For the entries below, the expected answer is the line with "(* ===== verification/_CoqProject ===== *)", the line with "ConfigFile.v", and every line between them, exactly as written, and nothing more.

> _Saved entries_
******************************

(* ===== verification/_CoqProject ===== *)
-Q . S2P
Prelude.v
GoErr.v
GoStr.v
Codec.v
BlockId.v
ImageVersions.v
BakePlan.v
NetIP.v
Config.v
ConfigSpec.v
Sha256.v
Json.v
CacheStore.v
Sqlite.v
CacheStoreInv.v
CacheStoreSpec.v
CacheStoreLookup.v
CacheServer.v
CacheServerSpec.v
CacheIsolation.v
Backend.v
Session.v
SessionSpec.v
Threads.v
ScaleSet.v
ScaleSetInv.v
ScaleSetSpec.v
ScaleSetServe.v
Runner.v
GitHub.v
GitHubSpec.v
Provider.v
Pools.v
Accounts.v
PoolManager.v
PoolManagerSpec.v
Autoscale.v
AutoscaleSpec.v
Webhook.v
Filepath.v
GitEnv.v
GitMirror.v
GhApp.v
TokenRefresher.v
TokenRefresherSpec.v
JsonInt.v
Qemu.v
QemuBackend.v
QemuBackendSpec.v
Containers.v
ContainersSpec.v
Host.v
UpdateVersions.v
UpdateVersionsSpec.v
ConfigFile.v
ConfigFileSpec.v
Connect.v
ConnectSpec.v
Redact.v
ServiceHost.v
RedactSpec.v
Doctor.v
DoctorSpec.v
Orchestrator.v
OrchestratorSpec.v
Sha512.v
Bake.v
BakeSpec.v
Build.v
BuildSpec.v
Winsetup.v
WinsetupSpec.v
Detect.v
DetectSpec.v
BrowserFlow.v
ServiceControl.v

******************************

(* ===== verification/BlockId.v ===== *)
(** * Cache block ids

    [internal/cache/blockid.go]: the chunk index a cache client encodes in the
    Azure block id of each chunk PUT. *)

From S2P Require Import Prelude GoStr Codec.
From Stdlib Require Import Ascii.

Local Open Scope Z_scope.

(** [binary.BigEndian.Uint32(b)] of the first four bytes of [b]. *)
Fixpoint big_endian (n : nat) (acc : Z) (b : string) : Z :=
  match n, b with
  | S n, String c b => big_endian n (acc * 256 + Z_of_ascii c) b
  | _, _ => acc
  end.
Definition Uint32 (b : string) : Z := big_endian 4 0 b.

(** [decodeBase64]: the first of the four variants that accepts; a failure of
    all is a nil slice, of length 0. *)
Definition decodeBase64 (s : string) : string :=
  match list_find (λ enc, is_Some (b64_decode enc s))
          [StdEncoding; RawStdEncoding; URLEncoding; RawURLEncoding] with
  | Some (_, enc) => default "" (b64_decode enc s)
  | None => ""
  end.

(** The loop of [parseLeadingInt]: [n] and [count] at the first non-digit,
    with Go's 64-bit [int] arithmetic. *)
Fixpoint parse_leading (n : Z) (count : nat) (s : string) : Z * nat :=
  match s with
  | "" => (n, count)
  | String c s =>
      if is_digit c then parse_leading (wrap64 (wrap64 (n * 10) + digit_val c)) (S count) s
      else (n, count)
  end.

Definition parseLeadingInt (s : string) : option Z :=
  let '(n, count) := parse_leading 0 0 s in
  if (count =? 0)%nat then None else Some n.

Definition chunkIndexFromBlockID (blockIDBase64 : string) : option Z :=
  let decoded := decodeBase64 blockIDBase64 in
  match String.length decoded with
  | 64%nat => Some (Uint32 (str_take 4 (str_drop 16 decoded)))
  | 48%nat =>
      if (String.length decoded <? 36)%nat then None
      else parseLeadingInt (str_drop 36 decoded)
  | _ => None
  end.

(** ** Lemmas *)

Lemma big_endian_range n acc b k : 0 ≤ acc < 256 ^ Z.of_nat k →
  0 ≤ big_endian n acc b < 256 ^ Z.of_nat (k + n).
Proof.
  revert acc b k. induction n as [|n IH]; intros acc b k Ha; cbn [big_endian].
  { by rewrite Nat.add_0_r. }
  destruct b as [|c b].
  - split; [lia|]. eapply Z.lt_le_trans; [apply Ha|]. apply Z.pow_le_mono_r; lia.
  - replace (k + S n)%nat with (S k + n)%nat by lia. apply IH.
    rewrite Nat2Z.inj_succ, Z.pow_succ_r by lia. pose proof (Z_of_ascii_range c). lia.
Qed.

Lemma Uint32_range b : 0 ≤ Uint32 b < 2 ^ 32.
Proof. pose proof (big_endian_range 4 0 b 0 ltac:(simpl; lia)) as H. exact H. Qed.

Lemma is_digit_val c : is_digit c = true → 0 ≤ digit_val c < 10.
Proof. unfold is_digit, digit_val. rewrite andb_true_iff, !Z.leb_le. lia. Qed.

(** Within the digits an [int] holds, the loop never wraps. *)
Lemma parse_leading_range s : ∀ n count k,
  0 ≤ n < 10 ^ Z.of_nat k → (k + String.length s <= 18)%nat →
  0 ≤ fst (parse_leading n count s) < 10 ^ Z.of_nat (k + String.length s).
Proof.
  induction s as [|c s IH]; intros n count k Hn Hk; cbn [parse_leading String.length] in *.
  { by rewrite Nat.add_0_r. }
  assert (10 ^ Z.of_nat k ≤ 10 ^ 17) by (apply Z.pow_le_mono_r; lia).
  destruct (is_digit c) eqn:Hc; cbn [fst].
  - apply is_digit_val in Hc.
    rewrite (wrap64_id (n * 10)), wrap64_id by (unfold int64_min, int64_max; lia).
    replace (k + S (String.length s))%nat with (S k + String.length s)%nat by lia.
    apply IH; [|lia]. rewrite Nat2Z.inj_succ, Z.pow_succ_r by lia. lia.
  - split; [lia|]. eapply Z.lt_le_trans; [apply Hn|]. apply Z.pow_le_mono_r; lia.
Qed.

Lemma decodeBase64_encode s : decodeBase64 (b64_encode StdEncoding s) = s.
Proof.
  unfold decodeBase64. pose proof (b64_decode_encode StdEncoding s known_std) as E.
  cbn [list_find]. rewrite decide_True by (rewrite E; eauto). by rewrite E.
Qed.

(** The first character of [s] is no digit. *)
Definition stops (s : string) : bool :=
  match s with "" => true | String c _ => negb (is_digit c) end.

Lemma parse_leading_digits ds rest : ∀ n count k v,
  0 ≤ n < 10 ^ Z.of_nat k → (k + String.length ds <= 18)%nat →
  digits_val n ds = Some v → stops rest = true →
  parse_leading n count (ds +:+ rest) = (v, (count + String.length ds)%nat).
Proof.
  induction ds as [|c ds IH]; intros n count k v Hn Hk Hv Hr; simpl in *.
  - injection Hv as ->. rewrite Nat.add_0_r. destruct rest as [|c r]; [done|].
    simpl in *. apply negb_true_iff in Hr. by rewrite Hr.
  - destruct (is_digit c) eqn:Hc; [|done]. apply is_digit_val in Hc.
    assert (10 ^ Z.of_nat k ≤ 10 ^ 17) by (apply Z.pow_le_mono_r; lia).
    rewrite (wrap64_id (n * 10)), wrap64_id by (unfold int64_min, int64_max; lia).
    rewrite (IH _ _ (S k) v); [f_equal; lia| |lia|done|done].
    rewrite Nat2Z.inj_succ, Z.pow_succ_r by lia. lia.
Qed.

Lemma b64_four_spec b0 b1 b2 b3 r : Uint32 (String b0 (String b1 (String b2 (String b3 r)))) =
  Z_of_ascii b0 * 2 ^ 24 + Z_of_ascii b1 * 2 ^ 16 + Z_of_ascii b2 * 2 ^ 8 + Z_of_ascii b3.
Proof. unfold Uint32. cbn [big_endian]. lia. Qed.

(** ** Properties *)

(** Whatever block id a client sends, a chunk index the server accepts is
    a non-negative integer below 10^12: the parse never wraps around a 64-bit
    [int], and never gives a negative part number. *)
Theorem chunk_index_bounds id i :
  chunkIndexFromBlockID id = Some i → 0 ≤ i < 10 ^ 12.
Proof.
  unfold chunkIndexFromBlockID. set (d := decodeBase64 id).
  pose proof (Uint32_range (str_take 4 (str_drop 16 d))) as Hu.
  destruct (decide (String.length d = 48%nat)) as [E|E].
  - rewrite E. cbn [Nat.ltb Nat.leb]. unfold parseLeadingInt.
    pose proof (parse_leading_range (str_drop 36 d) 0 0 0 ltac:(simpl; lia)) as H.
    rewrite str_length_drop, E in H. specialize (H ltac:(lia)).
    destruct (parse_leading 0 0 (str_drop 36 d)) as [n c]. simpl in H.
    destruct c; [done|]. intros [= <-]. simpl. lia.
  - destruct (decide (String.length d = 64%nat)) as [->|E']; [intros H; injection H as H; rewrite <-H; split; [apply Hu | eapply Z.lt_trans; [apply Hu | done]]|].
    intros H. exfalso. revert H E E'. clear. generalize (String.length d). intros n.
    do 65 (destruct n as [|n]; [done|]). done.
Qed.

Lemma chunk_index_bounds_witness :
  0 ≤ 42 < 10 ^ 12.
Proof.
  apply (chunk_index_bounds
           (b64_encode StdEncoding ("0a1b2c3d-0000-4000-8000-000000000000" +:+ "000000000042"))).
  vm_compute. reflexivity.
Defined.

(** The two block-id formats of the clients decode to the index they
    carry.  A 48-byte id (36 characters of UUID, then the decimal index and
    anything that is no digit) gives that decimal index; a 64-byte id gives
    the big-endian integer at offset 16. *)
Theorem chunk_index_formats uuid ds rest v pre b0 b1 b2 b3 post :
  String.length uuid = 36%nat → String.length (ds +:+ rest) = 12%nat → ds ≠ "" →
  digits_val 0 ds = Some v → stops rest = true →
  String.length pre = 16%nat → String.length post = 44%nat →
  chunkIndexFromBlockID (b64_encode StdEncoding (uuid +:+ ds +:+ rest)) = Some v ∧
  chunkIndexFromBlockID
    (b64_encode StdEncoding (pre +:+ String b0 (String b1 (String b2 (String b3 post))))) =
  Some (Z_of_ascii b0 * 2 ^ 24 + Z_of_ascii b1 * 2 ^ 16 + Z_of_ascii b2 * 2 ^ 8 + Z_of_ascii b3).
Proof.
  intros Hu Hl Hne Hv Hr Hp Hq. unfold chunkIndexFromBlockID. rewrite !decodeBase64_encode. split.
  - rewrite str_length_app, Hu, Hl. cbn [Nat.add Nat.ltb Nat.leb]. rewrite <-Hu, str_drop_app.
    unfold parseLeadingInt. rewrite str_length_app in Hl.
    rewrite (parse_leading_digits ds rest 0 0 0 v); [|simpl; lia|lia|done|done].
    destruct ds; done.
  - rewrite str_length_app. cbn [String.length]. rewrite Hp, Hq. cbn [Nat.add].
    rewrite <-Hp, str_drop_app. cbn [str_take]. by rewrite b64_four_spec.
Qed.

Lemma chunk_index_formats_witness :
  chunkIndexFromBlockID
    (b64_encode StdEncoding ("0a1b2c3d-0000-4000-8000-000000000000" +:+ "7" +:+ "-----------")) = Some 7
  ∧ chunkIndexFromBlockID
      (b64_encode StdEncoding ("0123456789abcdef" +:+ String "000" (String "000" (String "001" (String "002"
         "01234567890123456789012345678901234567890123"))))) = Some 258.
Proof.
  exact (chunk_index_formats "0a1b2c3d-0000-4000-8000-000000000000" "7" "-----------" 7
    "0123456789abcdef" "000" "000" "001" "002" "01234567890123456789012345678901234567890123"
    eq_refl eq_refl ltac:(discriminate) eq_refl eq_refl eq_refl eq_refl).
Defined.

******************************

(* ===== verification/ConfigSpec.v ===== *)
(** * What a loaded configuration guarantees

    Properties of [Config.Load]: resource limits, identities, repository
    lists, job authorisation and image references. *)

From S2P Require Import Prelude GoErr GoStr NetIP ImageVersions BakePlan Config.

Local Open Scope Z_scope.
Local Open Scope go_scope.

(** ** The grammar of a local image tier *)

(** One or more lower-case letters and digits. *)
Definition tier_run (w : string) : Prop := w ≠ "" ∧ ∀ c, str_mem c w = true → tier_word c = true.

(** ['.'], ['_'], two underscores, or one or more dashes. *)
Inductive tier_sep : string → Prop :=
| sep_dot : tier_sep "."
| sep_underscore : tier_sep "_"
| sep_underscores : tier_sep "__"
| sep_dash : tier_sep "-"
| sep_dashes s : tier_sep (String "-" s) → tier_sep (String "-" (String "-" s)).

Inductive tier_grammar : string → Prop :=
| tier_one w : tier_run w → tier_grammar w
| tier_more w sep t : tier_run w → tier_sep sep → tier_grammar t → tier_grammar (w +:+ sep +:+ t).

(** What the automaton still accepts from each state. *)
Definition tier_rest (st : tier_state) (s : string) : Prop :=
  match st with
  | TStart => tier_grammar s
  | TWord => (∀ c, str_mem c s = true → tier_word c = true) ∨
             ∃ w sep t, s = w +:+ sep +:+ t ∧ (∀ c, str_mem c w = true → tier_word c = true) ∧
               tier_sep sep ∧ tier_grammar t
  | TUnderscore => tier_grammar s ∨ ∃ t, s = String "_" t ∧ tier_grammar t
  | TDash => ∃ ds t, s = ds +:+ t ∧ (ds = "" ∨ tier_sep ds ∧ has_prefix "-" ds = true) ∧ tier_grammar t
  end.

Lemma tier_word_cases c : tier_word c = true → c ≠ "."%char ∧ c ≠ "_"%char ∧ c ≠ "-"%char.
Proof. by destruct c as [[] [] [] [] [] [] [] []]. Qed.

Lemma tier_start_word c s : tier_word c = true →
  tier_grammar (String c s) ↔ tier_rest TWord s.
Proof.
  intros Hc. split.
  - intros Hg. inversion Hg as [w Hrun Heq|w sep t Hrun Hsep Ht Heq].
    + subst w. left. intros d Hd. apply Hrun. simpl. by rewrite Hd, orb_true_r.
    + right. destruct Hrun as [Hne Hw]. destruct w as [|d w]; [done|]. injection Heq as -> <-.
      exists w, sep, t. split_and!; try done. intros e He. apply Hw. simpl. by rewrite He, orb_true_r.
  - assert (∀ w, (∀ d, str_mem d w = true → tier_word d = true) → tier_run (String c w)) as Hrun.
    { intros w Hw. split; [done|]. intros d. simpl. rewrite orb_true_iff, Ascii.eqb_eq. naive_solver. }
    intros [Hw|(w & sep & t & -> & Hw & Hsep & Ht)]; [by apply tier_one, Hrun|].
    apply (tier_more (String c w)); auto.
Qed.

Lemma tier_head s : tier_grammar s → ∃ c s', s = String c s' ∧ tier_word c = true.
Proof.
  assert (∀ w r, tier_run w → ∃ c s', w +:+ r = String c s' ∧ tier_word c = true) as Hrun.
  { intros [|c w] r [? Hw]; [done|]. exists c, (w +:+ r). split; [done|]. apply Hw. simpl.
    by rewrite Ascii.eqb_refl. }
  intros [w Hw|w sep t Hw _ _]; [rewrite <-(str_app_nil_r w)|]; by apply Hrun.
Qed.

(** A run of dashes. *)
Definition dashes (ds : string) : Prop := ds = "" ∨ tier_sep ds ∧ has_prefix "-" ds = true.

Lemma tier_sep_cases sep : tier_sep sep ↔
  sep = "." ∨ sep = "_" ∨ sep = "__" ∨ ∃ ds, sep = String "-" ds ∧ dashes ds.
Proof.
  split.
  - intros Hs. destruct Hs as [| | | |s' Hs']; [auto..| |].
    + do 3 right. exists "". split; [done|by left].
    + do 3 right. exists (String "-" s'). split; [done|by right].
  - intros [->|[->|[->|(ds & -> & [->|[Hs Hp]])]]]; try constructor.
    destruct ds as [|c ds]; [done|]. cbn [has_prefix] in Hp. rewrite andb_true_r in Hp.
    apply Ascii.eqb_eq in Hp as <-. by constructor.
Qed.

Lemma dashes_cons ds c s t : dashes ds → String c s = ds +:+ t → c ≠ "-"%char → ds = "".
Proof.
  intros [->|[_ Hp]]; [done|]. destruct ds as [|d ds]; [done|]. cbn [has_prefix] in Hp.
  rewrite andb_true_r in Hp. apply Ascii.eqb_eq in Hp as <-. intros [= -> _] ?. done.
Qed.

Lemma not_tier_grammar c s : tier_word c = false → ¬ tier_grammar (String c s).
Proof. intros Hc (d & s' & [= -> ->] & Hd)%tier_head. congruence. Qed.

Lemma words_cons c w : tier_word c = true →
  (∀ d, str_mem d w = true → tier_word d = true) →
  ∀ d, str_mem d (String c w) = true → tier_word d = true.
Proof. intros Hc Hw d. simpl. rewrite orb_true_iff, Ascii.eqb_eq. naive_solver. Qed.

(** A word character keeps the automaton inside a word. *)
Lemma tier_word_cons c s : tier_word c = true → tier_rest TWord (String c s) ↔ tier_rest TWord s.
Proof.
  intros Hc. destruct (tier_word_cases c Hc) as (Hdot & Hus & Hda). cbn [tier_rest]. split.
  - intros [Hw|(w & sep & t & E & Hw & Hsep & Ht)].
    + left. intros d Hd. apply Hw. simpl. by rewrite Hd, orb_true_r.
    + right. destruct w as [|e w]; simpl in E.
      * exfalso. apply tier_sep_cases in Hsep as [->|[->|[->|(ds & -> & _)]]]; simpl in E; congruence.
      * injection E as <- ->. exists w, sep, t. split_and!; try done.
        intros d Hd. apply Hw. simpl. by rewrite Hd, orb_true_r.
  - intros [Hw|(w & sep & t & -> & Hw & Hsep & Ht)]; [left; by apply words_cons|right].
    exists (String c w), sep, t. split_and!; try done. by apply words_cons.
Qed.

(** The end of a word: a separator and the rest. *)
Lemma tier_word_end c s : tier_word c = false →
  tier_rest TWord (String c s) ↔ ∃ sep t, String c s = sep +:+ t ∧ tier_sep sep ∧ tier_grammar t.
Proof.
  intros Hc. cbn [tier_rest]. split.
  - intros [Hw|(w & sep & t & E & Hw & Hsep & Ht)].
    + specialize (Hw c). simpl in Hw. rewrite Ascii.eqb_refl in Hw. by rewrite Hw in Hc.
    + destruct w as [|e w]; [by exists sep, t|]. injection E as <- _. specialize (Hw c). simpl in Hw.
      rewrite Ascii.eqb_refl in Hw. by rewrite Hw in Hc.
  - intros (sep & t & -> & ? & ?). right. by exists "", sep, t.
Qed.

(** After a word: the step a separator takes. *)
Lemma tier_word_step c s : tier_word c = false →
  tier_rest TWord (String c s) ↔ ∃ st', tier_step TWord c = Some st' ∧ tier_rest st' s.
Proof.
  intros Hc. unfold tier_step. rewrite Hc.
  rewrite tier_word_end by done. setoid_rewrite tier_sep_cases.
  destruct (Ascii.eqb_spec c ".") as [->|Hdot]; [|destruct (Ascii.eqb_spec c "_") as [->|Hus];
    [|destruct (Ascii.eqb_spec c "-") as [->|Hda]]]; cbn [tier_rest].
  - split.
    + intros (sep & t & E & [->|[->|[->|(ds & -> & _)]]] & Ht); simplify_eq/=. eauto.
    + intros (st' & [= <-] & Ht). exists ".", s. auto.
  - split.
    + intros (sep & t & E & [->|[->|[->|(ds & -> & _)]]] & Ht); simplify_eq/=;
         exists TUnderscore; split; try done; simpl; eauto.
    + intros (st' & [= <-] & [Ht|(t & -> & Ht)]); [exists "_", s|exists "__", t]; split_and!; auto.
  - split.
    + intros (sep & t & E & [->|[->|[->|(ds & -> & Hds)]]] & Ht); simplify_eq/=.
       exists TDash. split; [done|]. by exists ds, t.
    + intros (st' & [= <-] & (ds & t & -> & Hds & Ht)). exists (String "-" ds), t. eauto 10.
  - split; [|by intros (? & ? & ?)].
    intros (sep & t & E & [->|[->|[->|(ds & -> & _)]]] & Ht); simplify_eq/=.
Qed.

******************************

> _Response to this exercise_
(* ===== verification/_CoqProject ===== *)
-Q . S2P
Prelude.v
GoErr.v
GoStr.v
Codec.v
BlockId.v
ImageVersions.v
BakePlan.v
NetIP.v
Config.v
ConfigSpec.v
Sha256.v
Json.v
CacheStore.v
Sqlite.v
CacheStoreInv.v
CacheStoreSpec.v
CacheStoreLookup.v
CacheServer.v
CacheServerSpec.v
CacheIsolation.v
Backend.v
Session.v
SessionSpec.v
Threads.v
ScaleSet.v
ScaleSetInv.v
ScaleSetSpec.v
ScaleSetServe.v
Runner.v
GitHub.v
GitHubSpec.v
Provider.v
Pools.v
Accounts.v
PoolManager.v
PoolManagerSpec.v
Autoscale.v
AutoscaleSpec.v
Webhook.v
Filepath.v
GitEnv.v
GitMirror.v
GhApp.v
TokenRefresher.v
TokenRefresherSpec.v
JsonInt.v
Qemu.v
QemuBackend.v
QemuBackendSpec.v
Containers.v
ContainersSpec.v
Host.v
UpdateVersions.v
UpdateVersionsSpec.v
ConfigFile.v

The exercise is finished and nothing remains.